Cardinal Sean Brady’s engagement with the HIA outlines a fundamental problem with organized religion: power and rank too often take precedent over a commitment to personal conscience.

While Cardinal Brady has tried to articulate it in a more sugar-coated way, what his conduct in relation to Brendan Smyth shows is that he was prepared to sacrifice his own sense of morality to preserve the power of the Catholic Church in Ireland, and enable himself to climb the Church’s ranking system through displaying an absolute commitment to orders.

Anyone with a steadfast sense of principle would have been appalled by the fact that the Church responded to widespread internal paedophilia with a power preservation strategy. Such a person would have dissented from the Church, and put the actions of somebody like Brendan Smyth on public record so that a process of scrutiny and change could take place.

Clergy like Sean Brady cannot lay claim to integrity because they placed the Church and their own personal standing within it over the sexual abuse of children.
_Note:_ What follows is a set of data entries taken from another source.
(** ** The claims *)

(** C1 (round trip). [Compress] succeeds on a run of markers and writes the
    two fields of a backreference without the marker byte in front. With the
    marker [0xff], three markers compress to [00 02], which both decoders
    read as two literals; with the marker [0x00], one marker compresses to
    [00 00], which both decoders reject as a truncated token. In neither
    case does decoding give back the input. *)
Theorem roundtrip_fails_on_marker_run (cost : byte -> Z) (fuel : nat) :
  Compress cost [xff; xff; xff] (settings11 xff) (S (S fuel))
  = Returns ([x00; x02], None)
  /\ decodeStrict (settings11 xff) [x00; x02] = Returns (Some [x00; x02])
  /\ decodeLenient (settings11 xff) [x00; x02] = Returns (Some [x00; x02])
  /\ Compress cost [x00] (settings11 x00) (S (S fuel))
     = Returns ([x00; x00], None)
  /\ decodeStrict (settings11 x00) [x00; x00] = Returns None
  /\ decodeLenient (settings11 x00) [x00; x00] = Returns None.
Proof. repeat split; reflexivity. Qed.

(** C2 (no bare marker). The output for one marker [0x00] is [00 00]: its
    first byte is the marker, and only one byte follows where a token needs
    two. The output for six markers [0x05] is [00 05]: a literal, then the
    marker with nothing behind it. The walk with the token grammar fails on
    both. *)
Theorem bare_marker_in_output (cost : byte -> Z) (fuel : nat) :
  Compress cost [x00] (settings11 x00) (S (S fuel))
  = Returns ([x00; x00], None)
  /\ walk (settings11 x00) [x00; x00] = Returns false
  /\ Compress cost (repeat x05 6) (settings11 x05) (S (S fuel))
     = Returns ([x00; x05], None)
  /\ walk (settings11 x05) [x00; x05] = Returns false.
Proof. repeat split; reflexivity. Qed.

(** C3 (wire format). [emitBackRef] appends the token of the spec without
    its first byte, the marker, or panics because a field does not fit; for
    the single marker [0xff], [Compress] returns [00 00] where the token is
    [ff 00 00]. *)
Theorem backref_written_without_marker
        (s : Settings) (out : list byte) (offset length : Z)
        (cost : byte -> Z) (fuel : nat) :
  (exists fields,
      backRefToken s offset length = Symbol s :: fields
      /\ (emitBackRef s out offset length = Returns (out ++ fields)
          \/ emitBackRef s out offset length
             = Panics (ExplicitPanic "n does not fit in nbBytes")))
  /\ Compress cost [xff] (settings11 xff) (S (S fuel))
     = Returns ([x00; x00], None)
  /\ backRefToken (settings11 xff) 1 1 = [xff; x00; x00].
Proof.
  split; [|split; reflexivity].
  eexists. split; [reflexivity|]. apply emitBackRef_bytes.
Qed.

(** The three outcomes of the matcher for a position [i] and a minimum
    length [m] inside the input: [longestMostRecentBackRef] returns
    [(-1, -1)] exactly when no start of the window matches the first [m]
    bytes; when one does, it panics on the write to its nil map; and it
    never returns a match. *)
Theorem matcher_panics_on_any_match (d : list byte) (i floor m : Z) :
  0 <= i -> 1 <= m -> i + m <= len d ->
  (longestMostRecentBackRef d i floor m = Returns (-1, -1)
   <-> (forall j, 0 <= j -> floor <= j -> j < i ->
                  slice d j (j + m) <> slice d i (i + m)))
  /\ ((exists j, 0 <= j /\ floor <= j /\ j < i /\
                 slice d j (j + m) = slice d i (i + m)) ->
      longestMostRecentBackRef d i floor m = Panics AssignmentToNilMap)
  /\ (forall a l, longestMostRecentBackRef d i floor m = Returns (a, l) ->
                  a = -1 /\ l = -1).
Proof.
  intros Hi Hm Hlen.
  destruct (longestMostRecentBackRef_spec d i floor m) as [Hnone Hsome];
    [lia|lia|lia|].
  split; [split|split].
  - intros Hret j Hj Hf Hji E.
    rewrite Hsome in Hret; [discriminate|].
    exists j. auto.
  - exact Hnone.
  - exact Hsome.
  - intros a l. apply longestMostRecentBackRef_returns.
Qed.

Lemma matcher_panics_on_any_match_witness :
  0 <= 2 /\ 1 <= 2 /\ 2 + 2 <= len [x01; x02; x01; x02]
  /\ slice [x01; x02; x01; x02] 0 (0 + 2) = slice [x01; x02; x01; x02] 2 (2 + 2)
  /\ longestMostRecentBackRef [x01; x02; x01; x02] 2 (-255) 2
     = Panics AssignmentToNilMap.
Proof.
  assert (H0 : 0 <= 2) by lia.
  assert (H1 : 1 <= 2) by lia.
  assert (H2 : 2 + 2 <= len [x01; x02; x01; x02]) by (vm_compute; discriminate).
  refine (conj H0 (conj H1 (conj H2 (conj eq_refl _)))).
  apply (proj1 (proj2 (matcher_panics_on_any_match
                         [x01; x02; x01; x02] 2 (-255) 2 H0 H1 H2))).
  exists 0. repeat split; try lia.
Defined.



(** C5 (general-case emission). On [01 02 01 02] the pair at position 2
    repeats the pair at position 0, a match at distance 2 and of length 2;
    [Compress] writes no backreference for it and panics in the matcher. *)
Theorem repeated_pair_panics (fuel : nat) :
  slice [x01; x02; x01; x02] 0 2 = slice [x01; x02; x01; x02] 2 4
  /\ Compress calldataCost [x01; x02; x01; x02] (settings11 x00)
              (S (S (S fuel)))
     = Panics AssignmentToNilMap.
Proof. split; reflexivity. Qed.

(** C6 (deterministic completion). On [farMarkerInput] the marker at
    position 257 lies beyond the one-byte address range; the backward scan
    stops at the marker of position 130, the emission fits, and the loop
    [for runLength > 0] repeats the same pass for ever: every fuel runs
    out. *)
Theorem far_marker_run_diverges (fuel : nat) :
  Compress calldataCost farMarkerInput (settings11 x00) fuel = OutOfFuel.
Proof.
  apply (Compress_cut_diverges _ _ _ 260).
  - vm_compute. lia.
  - vm_compute. reflexivity.
Qed.

(** C7 (cost-driven fallback). When no byte of a non-empty input is the
    marker and every other byte is free while a backreference is not,
    [Compress] panics at the first byte: the minimum viable length stays
    [-1], and the matcher slices [d[0 : -1]]. *)
Theorem free_literals_panic
        (cost : byte -> Z) (d : list byte) (s : Settings) (fuel : nat) :
  supported s -> d <> [] ->
  Forall (fun b => b <> Symbol s) d ->
  (forall b, b <> Symbol s -> cost b = 0) ->
  0 < minNontrivialBackRefCost cost s ->
  Compress cost d s (S fuel) = Panics SliceBoundsOutOfRange.
Proof.
  intros Hs Hd Hno Hfree Hpos.
  now apply Compress_free_literals_panics.
Qed.

Lemma free_literals_panic_witness :
  supported (settings11 x00)
  /\ 0 < minNontrivialBackRefCost freeCost (settings11 x00)
  /\ Compress freeCost [x01; x02; x03] (settings11 x00) 1
     = Panics SliceBoundsOutOfRange.
Proof.
  assert (Hs : supported (settings11 x00)) by (repeat split).
  assert (Hp : 0 < minNontrivialBackRefCost freeCost (settings11 x00))
    by (vm_compute; reflexivity).
  refine (conj Hs (conj Hp _)).
  apply (free_literals_panic freeCost [x01; x02; x03] (settings11 x00) 0 Hs).
  - discriminate.
  - repeat constructor; discriminate.
  - reflexivity.
  - exact Hp.
Defined.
They were not outraged by a tremendous evil like the systematic sexual abuse of children to the point of taking clinical action that would potentially result in their own excommunication from the Church.

It was more important to people like Sean Brady that the Church continue to be the arbiter of social behaviour in Ireland, and that they themselves could one day ascend to a position like “Cardinal”.
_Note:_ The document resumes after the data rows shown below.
(** The registry a receive handler leaves when its second loop is done. *)
Definition pruned (command : WorkerMessengerCommand) (b : WorkerMessengerReplyBuffer)
    : WorkerMessengerReplyBuffer :=
  match js_get (replies b) (toString command) with
  | JsArray l =>
      {| replies := <[toString command :=
                        JsArray (removeAll (reverse (filter once_only l)) l)]> (replies b);
         allocated := allocated b |}
  | _ => b
  end.

(** The record with identity [r] is in some topic's array. *)
Definition registered (r : nat) (b : WorkerMessengerReplyBuffer) : Prop :=
  exists k l x, replies b !! k = Some (JsArray l) /\ x ∈ l /\ ref x = r.

(** Every record in the registry was created by [addListener]. *)
Definition bounded (b : WorkerMessengerReplyBuffer) : Prop :=
  forall k l x, replies b !! k = Some (JsArray l) -> x ∈ l -> ref x < allocated b.

(** No two places of the registry hold records of the same identity. *)
Definition distinct (b : WorkerMessengerReplyBuffer) : Prop :=
  (forall k l, replies b !! k = Some (JsArray l) -> NoDup (ref <$> l)) /\
  (forall k1 k2 l1 l2 x y,
     k1 ≠ k2 ->
     replies b !! k1 = Some (JsArray l1) -> replies b !! k2 = Some (JsArray l2) ->
     x ∈ l1 -> y ∈ l2 -> ref x ≠ ref y).

(** The registries that [addListener] and the delete methods build. *)
Definition well_formed (b : WorkerMessengerReplyBuffer) : Prop :=
  bounded b /\ distinct b.

Definition invocation_of (r : nat) (i : Invocation) : Prop :=
  ref (listener i) = r.

#[global] Instance invocation_of_dec r i : Decision (invocation_of r i).
Proof. unfold invocation_of. apply _. Defined.

(** How many times the record with identity [r] had its callback called. *)
Definition timesInvoked {W : Type} (r : nat) (this : WorkerMessenger W) : nat :=
  length (filter (invocation_of r) (invocations this)).

Definition at_depth (d : nat) (i : Invocation) : Prop :=
  depth i = d.

#[global] Instance at_depth_dec d i : Decision (at_depth d i).
Proof. unfold at_depth. apply _. Defined.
The former head of the Church in Ireland informed the HIA that he was “bound” to an oath of secrecy in relation to Church findings about the actions of its staff; and that that he did not have the power to stop Brendan Smyth from expanding the victimhood of his sadistic actions.

The pressing question that arises from Cardinal Brady’s poor attempt at exonerating himself is what would have happened if he had the personal conviction to ignore bureaucratic orders and speak out?

Would God have abandoned him? Would his claim to Christianity enter disrepute? If anything, Cardinal Brady would have been strengthened in both regards; and so  the only credible conclusion we can reach is that Cardinal Brady was not willing to act against his own “Highers” simply because his own future within the Church was too precious to him.

More like a corporation than a Church, the Catholic leadership in Ireland opted to airbrush rather than aggressively pursue the satanic behaviours occurring at every level; and “rising stars” within the Church like Sean Brady ultimately chose their professional ambitions over doing what whatever necessary to protect young Catholics against monsters like Brendan Smyth.

Judging by the ill-advised grin displayed during this last’s HIA proceedings, Sean Brady is clearly a man that is very pleased with his life work – in particular ascending to the second highest office within the Catholic Church.

But while the aging congregations that sit before Cardinal Brady will continue to revere him as a man that is close to God, history will write his legacy as a man that fatally overlooked paedophilia when it was staring him in the face.